What to work on -> Everything from the line containing "Section domain." through the line containing "v :: virqs =>" in the listing below should be copied exactly, and nothing more.

Data excerpts ->
#####

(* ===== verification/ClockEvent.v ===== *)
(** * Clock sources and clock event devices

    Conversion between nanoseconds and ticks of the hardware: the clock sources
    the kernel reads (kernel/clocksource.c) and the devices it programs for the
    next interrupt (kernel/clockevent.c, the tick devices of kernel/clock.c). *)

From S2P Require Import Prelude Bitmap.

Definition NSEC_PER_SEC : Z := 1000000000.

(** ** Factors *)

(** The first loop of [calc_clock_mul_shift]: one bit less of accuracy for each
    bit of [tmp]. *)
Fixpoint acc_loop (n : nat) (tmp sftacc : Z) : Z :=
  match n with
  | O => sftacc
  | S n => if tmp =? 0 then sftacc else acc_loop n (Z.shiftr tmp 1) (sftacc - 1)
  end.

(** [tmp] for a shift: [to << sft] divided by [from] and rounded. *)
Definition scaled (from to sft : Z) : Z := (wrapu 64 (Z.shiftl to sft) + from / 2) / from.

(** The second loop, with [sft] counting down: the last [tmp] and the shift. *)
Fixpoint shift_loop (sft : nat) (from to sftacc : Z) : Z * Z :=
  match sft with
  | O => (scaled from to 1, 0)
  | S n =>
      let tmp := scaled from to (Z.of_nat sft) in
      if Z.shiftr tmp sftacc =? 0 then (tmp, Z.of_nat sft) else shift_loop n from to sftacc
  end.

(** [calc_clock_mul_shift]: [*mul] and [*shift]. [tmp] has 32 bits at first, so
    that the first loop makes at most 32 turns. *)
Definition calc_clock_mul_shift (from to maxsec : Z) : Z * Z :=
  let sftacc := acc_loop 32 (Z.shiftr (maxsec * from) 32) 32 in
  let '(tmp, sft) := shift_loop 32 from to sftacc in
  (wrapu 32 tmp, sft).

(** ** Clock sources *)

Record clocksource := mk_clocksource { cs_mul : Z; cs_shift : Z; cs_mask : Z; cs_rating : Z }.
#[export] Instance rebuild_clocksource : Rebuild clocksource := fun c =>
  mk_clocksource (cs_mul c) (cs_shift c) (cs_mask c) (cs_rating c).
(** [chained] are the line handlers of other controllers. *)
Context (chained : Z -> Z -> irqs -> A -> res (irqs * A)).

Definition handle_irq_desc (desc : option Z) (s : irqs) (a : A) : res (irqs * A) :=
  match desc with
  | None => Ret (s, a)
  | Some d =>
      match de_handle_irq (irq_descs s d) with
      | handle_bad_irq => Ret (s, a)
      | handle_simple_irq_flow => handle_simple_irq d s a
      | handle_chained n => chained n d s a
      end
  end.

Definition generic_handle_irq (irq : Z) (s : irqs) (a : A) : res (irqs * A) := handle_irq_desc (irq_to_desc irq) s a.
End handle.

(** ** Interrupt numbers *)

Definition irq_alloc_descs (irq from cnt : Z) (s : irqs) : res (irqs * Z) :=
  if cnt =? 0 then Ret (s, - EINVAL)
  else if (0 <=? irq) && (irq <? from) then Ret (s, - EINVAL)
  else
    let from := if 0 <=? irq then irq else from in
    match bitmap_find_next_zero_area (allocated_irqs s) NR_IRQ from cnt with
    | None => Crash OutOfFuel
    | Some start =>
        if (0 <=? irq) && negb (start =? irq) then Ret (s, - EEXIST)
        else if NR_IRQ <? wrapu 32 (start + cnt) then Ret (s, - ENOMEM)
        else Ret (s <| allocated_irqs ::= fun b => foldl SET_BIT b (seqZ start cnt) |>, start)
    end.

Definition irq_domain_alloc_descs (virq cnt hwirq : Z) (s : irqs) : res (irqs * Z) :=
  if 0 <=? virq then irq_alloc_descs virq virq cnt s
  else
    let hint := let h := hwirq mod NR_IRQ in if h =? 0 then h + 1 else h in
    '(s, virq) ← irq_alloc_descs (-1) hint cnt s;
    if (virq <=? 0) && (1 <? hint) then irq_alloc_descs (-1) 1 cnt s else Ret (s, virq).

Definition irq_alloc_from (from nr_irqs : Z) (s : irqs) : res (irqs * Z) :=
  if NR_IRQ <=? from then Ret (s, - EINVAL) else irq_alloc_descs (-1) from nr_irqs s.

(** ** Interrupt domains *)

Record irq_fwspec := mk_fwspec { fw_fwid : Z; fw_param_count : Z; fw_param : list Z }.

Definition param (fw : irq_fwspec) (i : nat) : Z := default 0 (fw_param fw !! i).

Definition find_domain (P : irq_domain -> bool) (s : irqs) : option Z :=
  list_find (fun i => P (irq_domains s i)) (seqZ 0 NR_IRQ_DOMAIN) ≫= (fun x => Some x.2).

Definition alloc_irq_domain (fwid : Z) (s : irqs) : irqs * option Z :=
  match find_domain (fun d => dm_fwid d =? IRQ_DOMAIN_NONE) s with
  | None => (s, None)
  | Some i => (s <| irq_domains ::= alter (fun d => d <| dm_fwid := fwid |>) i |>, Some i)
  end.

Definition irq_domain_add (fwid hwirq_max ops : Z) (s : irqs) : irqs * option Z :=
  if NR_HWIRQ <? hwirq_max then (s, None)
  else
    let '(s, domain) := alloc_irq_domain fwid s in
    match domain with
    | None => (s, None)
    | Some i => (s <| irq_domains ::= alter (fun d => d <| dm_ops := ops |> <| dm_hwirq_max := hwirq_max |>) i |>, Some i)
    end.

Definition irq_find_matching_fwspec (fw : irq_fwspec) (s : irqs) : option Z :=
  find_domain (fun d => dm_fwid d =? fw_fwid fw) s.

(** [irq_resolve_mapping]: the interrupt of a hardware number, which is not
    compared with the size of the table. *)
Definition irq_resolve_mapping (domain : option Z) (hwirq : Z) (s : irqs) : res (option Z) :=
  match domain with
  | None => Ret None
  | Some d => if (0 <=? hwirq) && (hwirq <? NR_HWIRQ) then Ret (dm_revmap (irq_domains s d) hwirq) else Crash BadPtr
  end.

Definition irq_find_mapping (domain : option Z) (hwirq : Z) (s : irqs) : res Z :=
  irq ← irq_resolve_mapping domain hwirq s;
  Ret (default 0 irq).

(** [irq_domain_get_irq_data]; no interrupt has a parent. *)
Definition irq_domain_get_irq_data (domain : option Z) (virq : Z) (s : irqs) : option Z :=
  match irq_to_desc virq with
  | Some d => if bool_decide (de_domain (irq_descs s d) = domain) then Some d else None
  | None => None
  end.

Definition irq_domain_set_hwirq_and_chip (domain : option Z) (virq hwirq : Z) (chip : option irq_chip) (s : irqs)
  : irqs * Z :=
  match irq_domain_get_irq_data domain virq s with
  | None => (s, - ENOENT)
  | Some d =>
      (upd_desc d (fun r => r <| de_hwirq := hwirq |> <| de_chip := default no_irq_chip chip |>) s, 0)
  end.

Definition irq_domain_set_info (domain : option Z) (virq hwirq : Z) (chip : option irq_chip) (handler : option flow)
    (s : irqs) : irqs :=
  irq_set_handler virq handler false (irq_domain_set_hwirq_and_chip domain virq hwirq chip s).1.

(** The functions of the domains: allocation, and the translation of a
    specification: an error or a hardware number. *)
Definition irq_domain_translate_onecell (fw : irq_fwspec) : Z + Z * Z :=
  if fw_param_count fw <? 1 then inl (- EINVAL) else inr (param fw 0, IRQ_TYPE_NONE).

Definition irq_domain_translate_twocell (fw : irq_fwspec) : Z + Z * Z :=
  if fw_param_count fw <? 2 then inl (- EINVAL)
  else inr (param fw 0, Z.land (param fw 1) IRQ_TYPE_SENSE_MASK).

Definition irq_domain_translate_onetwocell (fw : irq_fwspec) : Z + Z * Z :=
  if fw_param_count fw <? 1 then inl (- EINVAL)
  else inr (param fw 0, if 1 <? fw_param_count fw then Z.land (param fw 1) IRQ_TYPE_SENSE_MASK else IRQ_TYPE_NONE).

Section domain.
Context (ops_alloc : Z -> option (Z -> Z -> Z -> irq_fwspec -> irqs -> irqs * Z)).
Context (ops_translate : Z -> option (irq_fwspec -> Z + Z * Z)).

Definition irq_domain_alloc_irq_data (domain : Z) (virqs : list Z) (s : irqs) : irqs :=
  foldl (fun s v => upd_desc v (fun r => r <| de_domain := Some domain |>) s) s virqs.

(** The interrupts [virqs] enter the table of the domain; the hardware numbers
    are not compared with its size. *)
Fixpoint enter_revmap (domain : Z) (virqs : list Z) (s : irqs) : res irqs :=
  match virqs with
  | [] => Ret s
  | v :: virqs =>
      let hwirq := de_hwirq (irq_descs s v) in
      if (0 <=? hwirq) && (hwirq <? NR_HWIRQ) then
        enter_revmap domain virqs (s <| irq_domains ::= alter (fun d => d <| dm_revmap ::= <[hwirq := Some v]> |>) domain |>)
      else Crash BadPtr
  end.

#####

Problem solution ->
Section domain.
Context (ops_alloc : Z -> option (Z -> Z -> Z -> irq_fwspec -> irqs -> irqs * Z)).
Context (ops_translate : Z -> option (irq_fwspec -> Z + Z * Z)).

Definition irq_domain_alloc_irq_data (domain : Z) (virqs : list Z) (s : irqs) : irqs :=
  foldl (fun s v => upd_desc v (fun r => r <| de_domain := Some domain |>) s) s virqs.

(** The interrupts [virqs] enter the table of the domain; the hardware numbers
    are not compared with its size. *)
Fixpoint enter_revmap (domain : Z) (virqs : list Z) (s : irqs) : res irqs :=
  match virqs with
  | [] => Ret s
  | v :: virqs =>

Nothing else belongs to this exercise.